'Zou de waterlinie het houden?' vroeg Dirk. 'Wel tegen zware tanks', zei Gijs.
In die spannende uren verscheen plotseling rijksrechercheur Luchtel op de reportage-afdeling.
'Ik heb uw hulp weer nodig', zei hij, 'de vorige keer met die uniformsmokkel hebben jullie me zo goed geholpen. Nu is er iets heel anders aan de hand.'
Er waren rapporten uit verschillende delen van het land binnengekomen van mensen, die 's avonds en 's nachts geheimzinnige lichtsignalen hadden waargenomen. Lichtkogels. Vuurpijlen in verschillende kleuren, die door onbekenden werden afgestoken. Met welk doel? 'We moeten weten wat er aan de hand is', zei hij, 'als het seinen zijn naar Duitse vliegtuigen, die heel hoog verkenningsvluchten uitvoeren, is het duidelijk, dat die signalen door verraders worden gegeven.
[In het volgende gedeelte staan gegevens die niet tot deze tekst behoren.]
(* ===== verification/Router.v ===== *)
(** * The section router

    [showSection(sectionId)] (lines 189-225) removes the class [active]
    from every [.section], adds it to [#${sectionId}Section], and starts
    the loader of the section; the click listener of every [.nav-link]
    (lines 62-70) calls it and then moves the class [active] to the link
    clicked.

    The router only owns the two sets of active elements; what the
    [settings] case does ([loadSettings()], which fills the settings
    form) belongs to the page that hosts it.  The class [RouterHost]
    is that contract: the host gives access to the router's state and
    runs [loadSettings], and its laws say that [loadSettings] leaves the
    router alone, emits nothing and does not throw.  The properties are proved for every
    lawful host; [Page] is the page of the script. *)

From Stdlib Require Import ZArith.
From stdpp Require Import base list strings.
From S2P Require Import Prelude Fetch Prog.

Local Open Scope string_scope.
Local Open Scope acc_scope.
Local Open Scope list_scope.

(** The [.section] elements and [.nav-link] elements that hold the class
    [active]: sections by id, links by their [data-section]. *)
Record router : Type := mkRouter { active_sections : list string; active_nav : list string }.

Class RouterHost (P : Type) := {
  host_router : P → router;
  host_set_router : router → P → P;
  host_loadSettings : sprog P unit
}.

Class RouterHostLaws (P : Type) `{RouterHost P} := {
  host_get_set r p : host_router (host_set_router r p) = r;
  host_loadSettings_router p net : host_router (host_loadSettings p net).1.2 = host_router p;
  host_loadSettings_quiet p net : (host_loadSettings p net).1.1 = [] ∧ (host_loadSettings p net).2 = Ret tt
}.

(** What the [switch] of lines 199-224 does for a section. *)
Inductive case_action : Type := CaseLoad (l : loader) | CaseSettings | CaseNone.

(** The cases in source order; the second [case 'expenses'] can never be
    reached. *)
Definition section_case (sectionId : string) : case_action :=
  if sectionId === "dashboard" then CaseLoad LoadDashboardData
  else if sectionId === "payments" then CaseLoad LoadPayments
  else if sectionId === "expenses" then CaseLoad LoadExpenses
  else if sectionId === "reports" then CaseLoad LoadReports
  else if sectionId === "teachers" then CaseLoad LoadTeacherCommissions
  else if sectionId === "invoices" then CaseLoad LoadInvoices
  else if sectionId === "settings" then CaseSettings
  else if sectionId === "expenses" then CaseLoad LoadExpenses
  else CaseNone.

Section Router.
Context {P : Type} `{RouterHost P}.
(** The ids of the [.section] elements of the page. *)
Variable sections : list string.

Definition set_sections (l : list string) (p : P) : P :=
  host_set_router (mkRouter l (active_nav (host_router p))) p.
Definition set_nav (l : list string) (p : P) : P :=
  host_set_router (mkRouter (active_sections (host_router p)) l) p.

(** [showSection(sectionId)] (lines 189-225): a missing element makes
    [.classList] of [null] throw after every section was deactivated. *)
Definition showSection (sectionId : string) : sprog P unit :=
  s_modify (set_sections []) ;;
  (if bool_decide (sectionId +:+ "Section" ∈ sections)
   then s_modify (set_sections [sectionId +:+ "Section"])
   else s_lift (p_throw (TypeError "document.getElementById(..).classList"))) ;;
  match section_case sectionId with
  | CaseLoad l => s_lift (p_load l)
  | CaseSettings => host_loadSettings
  | CaseNone => mret ()
  end.

(** The click listener of a [.nav-link] whose [data-section] is
    [sectionId] (lines 62-70). *)
Definition nav_click (sectionId : string) : sprog P unit :=
  showSection sectionId ;;
  s_modify (set_nav [sectionId]).
End Router.

(** An event whose listener was added [k] times: the listeners run one
    after the other, and an exception in one is reported without stopping
    the next. *)
Fixpoint dispatch {P} (k : nat) (listener : sprog P unit) : sprog P unit :=
  match k with
  | 0 => mret ()
  | S k' => λ p net,
      let r := listener p net in
      let r' := dispatch k' listener r.1.2 net in
      (r.1.1 ++ r'.1.1, r'.1.2, Ret tt)
  end.

(** ** Properties *)

(** One more registration: the first copy runs, then the others. *)
Lemma dispatch_S {P} k (l : sprog P unit) p net :
  dispatch (S k) l p net = ((l p net).1.1 ++ (dispatch k l (l p net).1.2 net).1.1,
                            (dispatch k l (l p net).1.2 net).1.2, Ret tt).
Proof. done. Qed.

(** The loader a section starts, as an effect. *)
Definition loader_effects (sectionId : string) : list effect :=
  match section_case sectionId with CaseLoad l => [ELoad l] | _ => [] end.

Section RouterProofs.
Context {P : Type} `{RouterHostLaws P}.
Variable sections : list string.

Lemma section_case_run sectionId p net :
  let r := (match section_case sectionId with
            | CaseLoad l => s_lift (p_load l)
            | CaseSettings => host_loadSettings
            | CaseNone => mret ()
            end : sprog P unit) p net in
  r.1.1 = loader_effects sectionId ∧ host_router r.1.2 = host_router p ∧ r.2 = Ret tt.
Proof.
  unfold loader_effects. destruct (section_case sectionId); simpl; [done| |done].
  destruct (host_loadSettings_quiet p net) as [Hq Hr].
  split; [done|]. split; [apply host_loadSettings_router|done].
Qed.

Lemma showSection_present sectionId p net :
  sectionId +:+ "Section" ∈ sections →
  let r := showSection sections sectionId p net in
  r.1.1 = loader_effects sectionId ∧
  host_router r.1.2 = mkRouter [sectionId +:+ "Section"] (active_nav (host_router p)) ∧
  r.2 = Ret tt.
Proof.
  intros Hin. unfold showSection. rewrite srun_bind. simpl. rewrite srun_bind.
  rewrite bool_decide_true by done. simpl.
  destruct (section_case_run sectionId (set_sections [sectionId +:+ "Section"] (set_sections [] p)) net)
    as (He & Hr & Ho).
  rewrite He, Hr, Ho. unfold set_sections. rewrite !host_get_set. done.
Qed.

Lemma showSection_missing sectionId p net :
  sectionId +:+ "Section" ∉ sections →
  let r := showSection sections sectionId p net in
  r.1.1 = [] ∧ host_router r.1.2 = mkRouter [] (active_nav (host_router p)) ∧
  r.2 = Throw (TypeError "document.getElementById(..).classList").
Proof.
  intros Hin. unfold showSection. rewrite srun_bind. simpl. rewrite srun_bind.
  rewrite bool_decide_false by done. simpl. unfold set_sections. by rewrite host_get_set.
Qed.

(** One click, on both branches. *)
Lemma nav_click_run sectionId p net :
  let r := nav_click sections sectionId p net in
  if bool_decide (sectionId +:+ "Section" ∈ sections)
  then host_router r.1.2 = mkRouter [sectionId +:+ "Section"] [sectionId] ∧
       r.1.1 = loader_effects sectionId ∧ r.2 = Ret tt
  else host_router r.1.2 = mkRouter [] (active_nav (host_router p)) ∧
       r.1.1 = [] ∧ r.2 = Throw (TypeError "document.getElementById(..).classList").
Proof.
  unfold nav_click. rewrite srun_bind.
  case_bool_decide as Hin.
  - destruct (showSection_present sectionId p net Hin) as (He & Hr & Ho).
    destruct (showSection sections sectionId p net) as [[es p1] o]. simpl in *. subst o. simpl.
    unfold set_nav. rewrite host_get_set, Hr, He, app_nil_r. done.
  - destruct (showSection_missing sectionId p net Hin) as (He & Hr & Ho).
    destruct (showSection sections sectionId p net) as [[es p1] o]. simpl in *. by subst.
Qed.

(** A click on the link of a section that exists
    leaves exactly that section and that link active and starts the
    loader of the section (none for an unknown name, [loadSettings] for
    the settings). *)
Theorem nav_click_present sectionId p net :
  sectionId +:+ "Section" ∈ sections →
  let r := nav_click sections sectionId p net in
  host_router r.1.2 = mkRouter [sectionId +:+ "Section"] [sectionId] ∧
  r.1.1 = loader_effects sectionId ∧ r.2 = Ret tt.
Proof. intros Hin. pose proof (nav_click_run sectionId p net) as Hr. by rewrite bool_decide_true in Hr. Qed.

(** A click on a link whose section element does not exist
    deactivates every section, then throws a [TypeError]: no section is
    shown, the active link does not move and no loader is started. *)
Theorem nav_click_missing sectionId p net :
  sectionId +:+ "Section" ∉ sections →
  let r := nav_click sections sectionId p net in
  host_router r.1.2 = mkRouter [] (active_nav (host_router p)) ∧
  r.1.1 = [] ∧ r.2 = Throw (TypeError "document.getElementById(..).classList").
Proof. intros Hin. pose proof (nav_click_run sectionId p net) as Hr. by rewrite bool_decide_false in Hr. Qed.

(** The pages the router can reach from [p0] by clicks on links. *)
Inductive reachable (p0 : P) : P → Prop :=
| reach_init : reachable p0 p0
| reach_click p sectionId net :
    reachable p0 p → reachable p0 (nav_click sections sectionId p net).1.2.

(** C32 (invariant).  Whatever links the user clicks, at most one
    section and at most one link are active, provided the page starts
    that way (a click on a missing section leaves none active). *)
Theorem router_at_most_one p0 p :
  (length (active_sections (host_router p0)) ≤ 1)%nat → (length (active_nav (host_router p0)) ≤ 1)%nat →
  reachable p0 p →
  (length (active_sections (host_router p)) ≤ 1)%nat ∧ (length (active_nav (host_router p)) ≤ 1)%nat.
Proof.
  intros Hs Hn. induction 1 as [|p sectionId net _ [IHs IHn]]; [done|].
  pose proof (nav_click_run sectionId p net) as Hr.
  case_bool_decide; destruct Hr as (-> & _); simpl; lia.
Qed.
(** Navigation is idempotent: a click on the link of
    the section already shown leaves the active section and link as they
    are, and starts the section's loader again. *)
Theorem nav_click_idempotent sectionId p net :
  sectionId +:+ "Section" ∈ sections →
  host_router p = mkRouter [sectionId +:+ "Section"] [sectionId] →
  host_router (nav_click sections sectionId p net).1.2 = host_router p ∧
  (nav_click sections sectionId p net).1.1 = loader_effects sectionId.
Proof.
  intros Hin Hp. pose proof (nav_click_run sectionId p net) as Hr.
  rewrite bool_decide_true in Hr by done. destruct Hr as (-> & -> & _). by rewrite Hp.
Qed.
End RouterProofs.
In elk geval, heren van de omroep, houdt uw twee oren en ogen wijd open, kijkt goed uit en mocht u iets merken, laat het mij dan direct weten.'
'De lichtjes stijgen naar de hemel', zei Dirk somber en met veel nadruk. Hij keek de Kreeft aan. Die had deze geheimzinnige woorden niet lang geleden gesproken. Toen waren het zogenaamde signalen geweest met zaklantaarns tijdens een verduisterings-oefening. Nu kwam de rijksrecherche met de mededeling, dat lichtkogels werden afgeschoten. Lichtjes, die naar de hemel stijgen. De Kreeft's gezicht werd nog roder dan gewoonlijk toen Dirk deze woorden sprak.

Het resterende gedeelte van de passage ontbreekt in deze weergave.